The commission recommends studying alternative insurance models for long-term care services, including “analyses of costs, revenue, and governmental administration,” as well as adoption of legal and regulatory incentives.5
Benefit Design
The commission encouraged state flexibility in benefit design. The recommendations included:
* Providing premium assistance to allow buy-in to employer-sponsored or individual coverage;
* Promotion of beneficiary rights and responsibilities as well as rewards to beneficiaries making healthy lifestyle choices6, and;
* Implementation of state demonstrations through an abbreviated waiver process for initiatives that have been successful for at least two years in another state.
Eligibility
Like the recommendations for benefit design, the commission focused on increased flexibility for states regarding eligibility for Medicaid programs. Its recommendations for eligibility reform include:
* Allowing consolidation or redefinition of eligibility categories without a waiver, provided the outcome would be cost-neutral to the federal government;
* Designing new options for the uninsured to obtain health insurance, and reducing the number of people in Medicaid; and,
* Creating separate eligibility criteria for acute and preventive services, and long-term care.
In addition to these reforms, the commission suggested studying a “scaled match” funding formula for reimbursement. This would gradually reduce reimbursement to states that expand Medicaid benefits to higher-income populations.
Health Information Technology (HIT)
Concurring with President Bush’s executive order regarding health information technology7, the commission promoted rapid expansion of interoperable HIT. This expansion could include:
* Amortization of the cost of investments in HIT over a period of five years during the budget scoring process;
* Creation of an electronic medical record for all Medicaid beneficiaries by 2012;
* Inclusion of HIT interoperability clauses in contracts with insurers or providers to ensure that they meet recognized standards; and,
* Adherence to accessibility requirements with HIT upgrades.
Quality and Care Coordination
The Commission proposed several reforms to improve quality and care coordination for Medicaid beneficiaries.
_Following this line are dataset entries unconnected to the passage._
(* ===== verification/ActionTheorems.v ===== *)
(** What executing a transaction does (ActionExecution.v): every action that is
    scheduled is executed once, in a bounded number of steps, and the receipts
    number the actions consecutively; what contracts send is authorized. *)

From Stdlib Require Import ZArith Lia.
From stdpp Require Import base gmap numbers sorting list.
From S2P Require Import Prelude Chainbase Name Merkle Authority AuthorityChecker ResourceLimits BlockTimestamp BlockHeader AuthorizationManager IteratorCache ContractTables ContractInvariant ContractTheorems EosioContract NativeActions ChainConfig AccessLists Transaction TransactionContext ActionExecution ActionFrames.

#[local] Open Scope Z_scope.
#[local] Open Scope chain_scope.
Import Authorization.

Section Execution.
Context {K : Type} `{EqDecision K} {key_ops : KeyOps K} {hashing : CodeHash} {trim : Name.BoostTrim} {SF : SoftFloat}.
Context {multiset : FlatMultiset K} {decoding : ActionData K} {fc : Fc} {format : TransactionFormat}.
Context {TT TR TL TU : Type} `{HTT : !Table Z table_id_object TT} `{HTR : !Table Z row TR}.
Context `{HTL : !Table (bool * Z) Manager.resource_limits_object TL}
        `{HTU : !Table Z Manager.resource_usage_object TU}.
Context {TP TPU TLK TG TA TM TC TRC : Type} {permission_index : Table Z (permission_object K) TP}
  {permission_usage_index : Table Z Z TPU} {permission_link_index : Table (Z * Z * Z) Z TLK}
  {generated_transaction_index : Table Z generated_transaction_object TG}
  {account_index : Table Z account_object TA} {account_metadata_index : Table Z account_metadata_object TM}
  {code_index : Table (Z * Z * Z) code_object TC} {account_ram_correction_index : Table Z Z TRC}.

Abbreviation native := (@native_context TT TR TL TU TP TPU TLK TG TA TM TC).
Abbreviation exec_state := (@ActionExecution.exec_state TT TR TL TU TP TPU TLK TG TA TM TC TRC).
Abbreviation program := (@ActionExecution.program SF TT TR TL TU TP TPU TLK TG TA TM TC TRC).
Context (env : @exec_environment K) (contract : Z -> Z -> Z -> program) (act_digest : action -> digest_type)
  (decode_native : action -> res (@native_action K)) (checktime : nat -> res unit).

Abbreviation execute_action := (execute_action env contract act_digest decode_native checktime).
Abbreviation exec_one := (exec_one env contract act_digest decode_native checktime).
Abbreviation apply_action := (apply_action env contract decode_native checktime).
Abbreviation notify := (notify env contract act_digest decode_native checktime).
Abbreviation max_depth := (max_inline_action_depth (cfg (trx_env env))).

Abbreviation accounted := (accounted act_digest).
Abbreviation receipted := (receipted act_digest).

(** ** Notifications *)

(** [s]: the state of the apply_context of the action [o], started in [s0], once
    [i] of the receivers have executed it. *)
Record running (s0 : exec_state) (g0 o : Z) (i : nat) (s : exec_state) : Prop := {
  rn_len : (length (action_traces s0) <= length (action_traces s))%nat;
  rn_old : forall j t, action_traces s0 !! j = Some t -> j <> Z.to_nat (o - 1) -> action_traces s !! j = Some t;
  rn_own : exists t t', trace_at s0 o t /\ trace_at s o t' /\ same_action t t';
  rn_head : head (snd <$> notified (current s)) = Some o;
  rn_slots : tail (snd <$> notified (current s)) ++ cfa_inline_actions (current s) ++ inline_actions (current s)
    ≡ₚ fresh (length (action_traces s0)) (length (action_traces s) - length (action_traces s0));
  rn_done : forall j x, notified (current s) !! j = Some x ->
    exists t, trace_at s (snd x) t /\ (is_Some (tr_receipt t) <-> (j < i)%nat);
  rn_queued : forall x, x ∈ cfa_inline_actions (current s) ++ inline_actions (current s) ->
    exists t, trace_at s x t /\ tr_receipt t = None;
  rn_accounted : accounted g0 s;
  rn_frame : frame_ok s
}.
They supported:
* Creating a medical home for all Medicaid beneficiaries without requiring waiver approval;
* Integrating acute and long-term care services through Special Needs Plans (SNPs);
* Operating automatic enrollment care management programs, with the opportunity for dual-eligible beneficiaries to opt-out;
* Authorizing states to implement Medicaid Advantage, an integrated program for dual eligibles modeled on Medicare Advantage;8
* Reforming payment systems to reimburse for quality processes; and,
* Making payments for Medicaid services transparent to beneficiaries.
Likely Impact of the Proposed Reforms
The commission has suggested a number of changes to the Medicaid program focused on flexibility for states. Medicaid program evaluations have been numerous, examining various aspects of the program, and the literature shows varying outcomes in response to changing program parameters and incentives. It is important that research evidence be utilized when changes to the Medicaid program are being considered. HCFO has funded projects that examine a number of changes to Medicaid and may be useful in informing this debate at both the state and federal levels.
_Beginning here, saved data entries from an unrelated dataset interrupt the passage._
(* ===== verification/ActionExamples.v ===== *)
(** A concrete run: a contract that notifies an account and sends an inline
    action and a deferred transaction, and the theorems of ActionTheorems.v. *)

From Stdlib Require Import ZArith Lia.
From stdpp Require Import base gmap strings numbers sorting list.
From S2P Require Import Prelude Chainbase Name Merkle Authority AuthorityChecker ResourceLimits BlockTimestamp BlockHeader AuthorizationManager IteratorCache ContractTables ContractInvariant ContractTheorems ContractExamples EosioContract NativeActions NativeExamples ChainConfig AccessLists Transaction TransactionContext TransactionBilling TransactionExamples ActionExecution ActionFrames ActionTheorems.

#[local] Open Scope Z_scope.
#[local] Open Scope chain_scope.
Import Authorization Authorization.Examples.

#[local] Existing Instance Name.boost_trim_reference.
#[local] Existing Instance integer_floats.
#[local] Existing Instance toy_keys.
#[local] Existing Instance toy_hash.

Definition hello : Z := Eval vm_compute in N_ "hello".
Definition bye : Z := Eval vm_compute in N_ "bye".

(** eosio creates alice, whose active permission her key or her code satisfies,
    and who has code. *)
Definition alice_session : list (@environment nat * @native_action nat) :=
  (fun a => (toy_env, a)) <$>
  [ NewAccount (mk_newaccount eosio alice (by_key 2) (by_key 3));
    UpdateAuth (mk_updateauth alice active_name owner_name
      (mk_authority 1 [mk_key_weight 3%nat 1] [mk_level_weight (mk_level alice eosio_code_name) 1] []));
    SetCode (mk_setcode alice 0 0 [1; 2; 3]) ].
Definition with_alice : toy_native := snd (apply_natives alice_session one_account).

Lemma with_alice_ok : native_ok with_alice.
Proof.
  destruct (apply_natives_step alice_session one_account with_alice tt) as (Hok & _).
  - apply one_account_ok.
  - apply one_account_typed.
  - by vm_compute.
  - repeat constructor; cbn; lia.
  - assert (fst (apply_natives alice_session one_account) = Ok tt) as <- by vm_refl. apply surjective_pairing.
  - done.
Qed.

Definition by_alice (name : Z) : action := mk_action alice name [mk_level alice active_name] [].

Definition hello_trx : transaction := mk_transaction 1577836900 0 0 512 20 0 [] [by_alice hello] [].
Definition later_trx : transaction := mk_transaction 0 0 0 0 0 10 [] [by_alice bye] [].

Definition exec_env : @exec_environment nat :=
  mk_exec_environment
    (mk_trx_environment default_configuration false false false 1577836800000000 true ∅ (mk_access_lists [] [] [] [] [] [])
       hello_trx 4242 1000000 1150000 300 false)
    7 digest_zero false 0 false [] true true true true true true (fun _ _ => noop_checktime).

Abbreviation toy_exec_state := (@exec_state (gmap Z table_id_object) (gmap Z row)
  (gmap (bool * Z) Manager.resource_limits_object) (gmap Z Manager.resource_usage_object)
  (gmap Z (permission_object nat)) (gmap Z Z) (gmap (Z * Z * Z) Z) (gmap Z generated_transaction_object)
  (gmap Z account_object) (gmap Z account_metadata_object) (gmap (Z * Z * Z) code_object) (gmap Z Z)).

(** The code of alice: tell eosio; when told hello, say bye now and later. *)
Definition alice_code (_ _ _ : Z) : @program _ (gmap Z table_id_object) (gmap Z row)
  (gmap (bool * Z) Manager.resource_limits_object) (gmap Z Manager.resource_usage_object)
  (gmap Z (permission_object nat)) (gmap Z Z) (gmap (Z * Z * Z) Z) (gmap Z generated_transaction_object)
  (gmap Z account_object) (gmap Z account_metadata_object) (gmap (Z * Z * Z) code_object) (gmap Z Z) :=
  Call (RequireRecipient eosio) (fun s =>
    if act_name (act (current s)) =? hello then
      Call (SendInline (by_alice bye)) (fun _ => Call (SendDeferred 5 alice later_trx false) (fun _ => Exit))
    else Exit).

Definition toy_digest (a : action) : digest_type := mk_digest (act_name a) 0 0 0.
Definition no_native (a : action) : res (@native_action nat) := Throw assert_exception.
Definition in_time (_ : nat) : res unit := Ok tt.

Definition before_exec : toy_exec_state :=
  mk_exec with_alice ∅ 100 [] [] (trx (snd initialized)) None (mk_frame (by_alice hello) false 0 0 0 [] [] []).

Definition after_exec : res unit * toy_exec_state := exec_transaction exec_env alice_code toy_digest no_native in_time before_exec.

Lemma toy_run_returns : fst after_exec = Ok tt.
Proof. vm_refl. Qed.

Lemma toy_run : exec_transaction exec_env alice_code toy_digest no_native in_time before_exec = (Ok tt, snd after_exec).
Proof. rewrite <- toy_run_returns. apply surjective_pairing. Qed.

(** hello and bye, by alice and by eosio: four receipts. *)
Lemma every_action_executed_once_witness :
  length (action_traces (snd after_exec)) = 4%nat
  /\ rc_global_sequence <$> executed (snd after_exec)
     = (fun k => u64 (100 + Z.of_nat k)) <$> seq 1 (length (action_traces (snd after_exec))).
Proof.
  split; [vm_refl|].
  destruct (every_action_executed_once exec_env alice_code toy_digest no_native in_time before_exec (snd after_exec) tt)
    as (_ & _ & H & _).
  - reflexivity.
  - reflexivity.
  - by vm_compute.
  - apply toy_run.
  - by vm_compute.
  - exact H.
Defined.

(** The action hello is scheduled, and then alice starts to execute it. *)
Definition scheduled_hello : toy_exec_state := snd (schedule_all [by_alice hello] false before_exec).
Definition alice_executes : toy_exec_state := snd (new_apply_context 1 0 scheduled_hello).

Lemma hello_first : first_at scheduled_hello 1.
Proof.
  exists (mk_trace 1 0 0 alice (by_alice hello) false None ∅ None). split; [|done]. split; [lia|vm_refl].
Qed.

Lemma execution_terminates_witness :
  fst (execute_action exec_env alice_code toy_digest no_native in_time 4 1 0 scheduled_hello) = Ok tt
  /\ executes exec_env alice_code toy_digest no_native in_time 1 0 scheduled_hello
       (execute_action exec_env alice_code toy_digest no_native in_time 4 1 0 scheduled_hello).
Proof.
  split; [vm_refl|].
  apply (execution_terminates exec_env alice_code toy_digest no_native in_time 4 1 0 scheduled_hello).
  - by vm_compute.
  - lia.
  - by vm_compute; lia.
  - apply hello_first.
  - by vm_compute.
Defined.

#[local] Instance is_uint_dec w x : Decision (is_uint w x).
Proof. unfold is_uint. apply _. Defined.
#[local] Instance authority_typed_dec (a : authority nat) : Decision (authority_typed a).
Proof. unfold authority_typed. apply _. Defined.

Lemma started_auth (s : toy_exec_state) a : action_traces s = [] ->
  auth (chain_db (snd (new_apply_context 1 0 (snd (schedule_all [a] false s))))) = auth (chain_db s).
Proof. destruct s. cbn. intros ->. reflexivity. Qed.

Lemma alice_tree : tree_ok (auth (chain_db alice_executes)).
Proof.
  assert (auth (chain_db alice_executes) = auth (chain_db before_exec)) as ->
    by exact (started_auth before_exec (by_alice hello) eq_refl).
  apply with_alice_ok.
Qed.

Lemma alice_authorities : authorities_ok (auth (chain_db alice_executes)).
Proof.
  assert (map_Forall (fun _ p => authority_typed (perm_auth p)) (permissions (auth (chain_db alice_executes)))) as H
    by (apply (bool_decide_unpack _); by vm_compute).
  exact H.
Qed.

Lemma inline_actions_authorized_witness :
  code_authorized exec_env (auth (chain_db alice_executes)) (current_receiver alice_executes)
    (block_time (trx_env exec_env) - published (trx_context alice_executes)) (by_alice bye).
Proof.
  apply (inline_actions_authorized exec_env (by_alice bye) alice_executes (snd (execute_inline exec_env (by_alice bye) alice_executes)) tt).
  - reflexivity.
  - reflexivity.
  - vm_refl.
  - apply alice_tree.
  - apply alice_authorities.
  - assert (fst (execute_inline exec_env (by_alice bye) alice_executes) = Ok tt) as <- by vm_refl. apply surjective_pairing.
Defined.

Definition alice_defers : res unit * toy_exec_state :=
  schedule_deferred_transaction exec_env 5 alice later_trx false alice_executes.

#[local] Instance small_dec (g : generated_transaction_object) : Decision (Z.of_nat (length (gto_packed_trx g)) < 2 ^ 32).
Proof. apply _. Defined.

Lemma alice_small (s : toy_exec_state) :
  bool_decide (map_Forall (fun _ g => Z.of_nat (length (gto_packed_trx g)) < 2 ^ 32) (generated (auth (chain_db s)))) = true ->
  small_transactions s.
Proof. intros H%bool_decide_eq_true i g. apply H. Qed.

Lemma alice_ram : ram_typed (context (chain_db alice_executes)).
Proof.
  assert (map_Forall (fun _ u => is_uint 64 (Manager.ram_usage u)) (Manager.usage (resource_limits (context (chain_db alice_executes)))))
    as H by (apply (bool_decide_unpack _); by vm_compute).
  exact H.
Qed.

Lemma deferred_transactions_authorized_witness :
  code_authorized exec_env (auth (chain_db alice_executes)) (current_receiver alice_executes) (10 * 1000000) (by_alice bye)
  /\ deferred_as exec_env 5 alice later_trx alice_executes (snd alice_defers).
Proof.
  destruct (deferred_transactions_authorized exec_env 5 alice later_trx false alice_executes (snd alice_defers) tt) as (H & _ & Hd).
  - reflexivity.
  - reflexivity.
  - vm_refl.
  - apply alice_tree.
  - apply alice_authorities.
  - apply alice_ram.
  - apply alice_small. vm_refl.
  - apply alice_small. vm_refl.
  - assert (fst alice_defers = Ok tt) as <- by vm_refl. apply surjective_pairing.
  - split; [apply H; by left|exact Hd].
Defined.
Grantee Mark Duggan, Ph.D., found that in California mandating managed care for Medicaid beneficiaries increased state spending by an average of 17 percent, and did not improve the quality of care provided.9 Laurence Baker, Ph.D., found that increasing the number of Medicaid recipients enrolled in HMOs was associated with fewer hospitalizations and less emergency room visits, but lower perceived quality and satisfaction by patients.10
Genevieve Kenney, Ph.D., found that expansions in Medicaid lead to significant improvements in prenatal care utilization among women of low socioeconomic status, however, that increased access to primary care is not adequate if the goal is to narrow the gap in newborn health between poor and nonpoor populations.11 Arnold M. Epstein, M.D., found that health insurance alone may not improve maternal health, however it does increase the rate of cesarean sections. E. Kathleen Adams, Ph.D., found that efforts to extend coverage to pregnant women, along with an expanding economy, did not prevent increases in the uninsured in the latter 1990s.12
HCFO Funded Research
Grant No.: 51304
Title: Surviving the Perfect Storm: Impacts of Benefit Reductions and Increased Cost Sharing in a Medicaid Program
Institution: Office of Oregon Health Policy and Research
Principal Investigator: Jeanene Smith, M.D.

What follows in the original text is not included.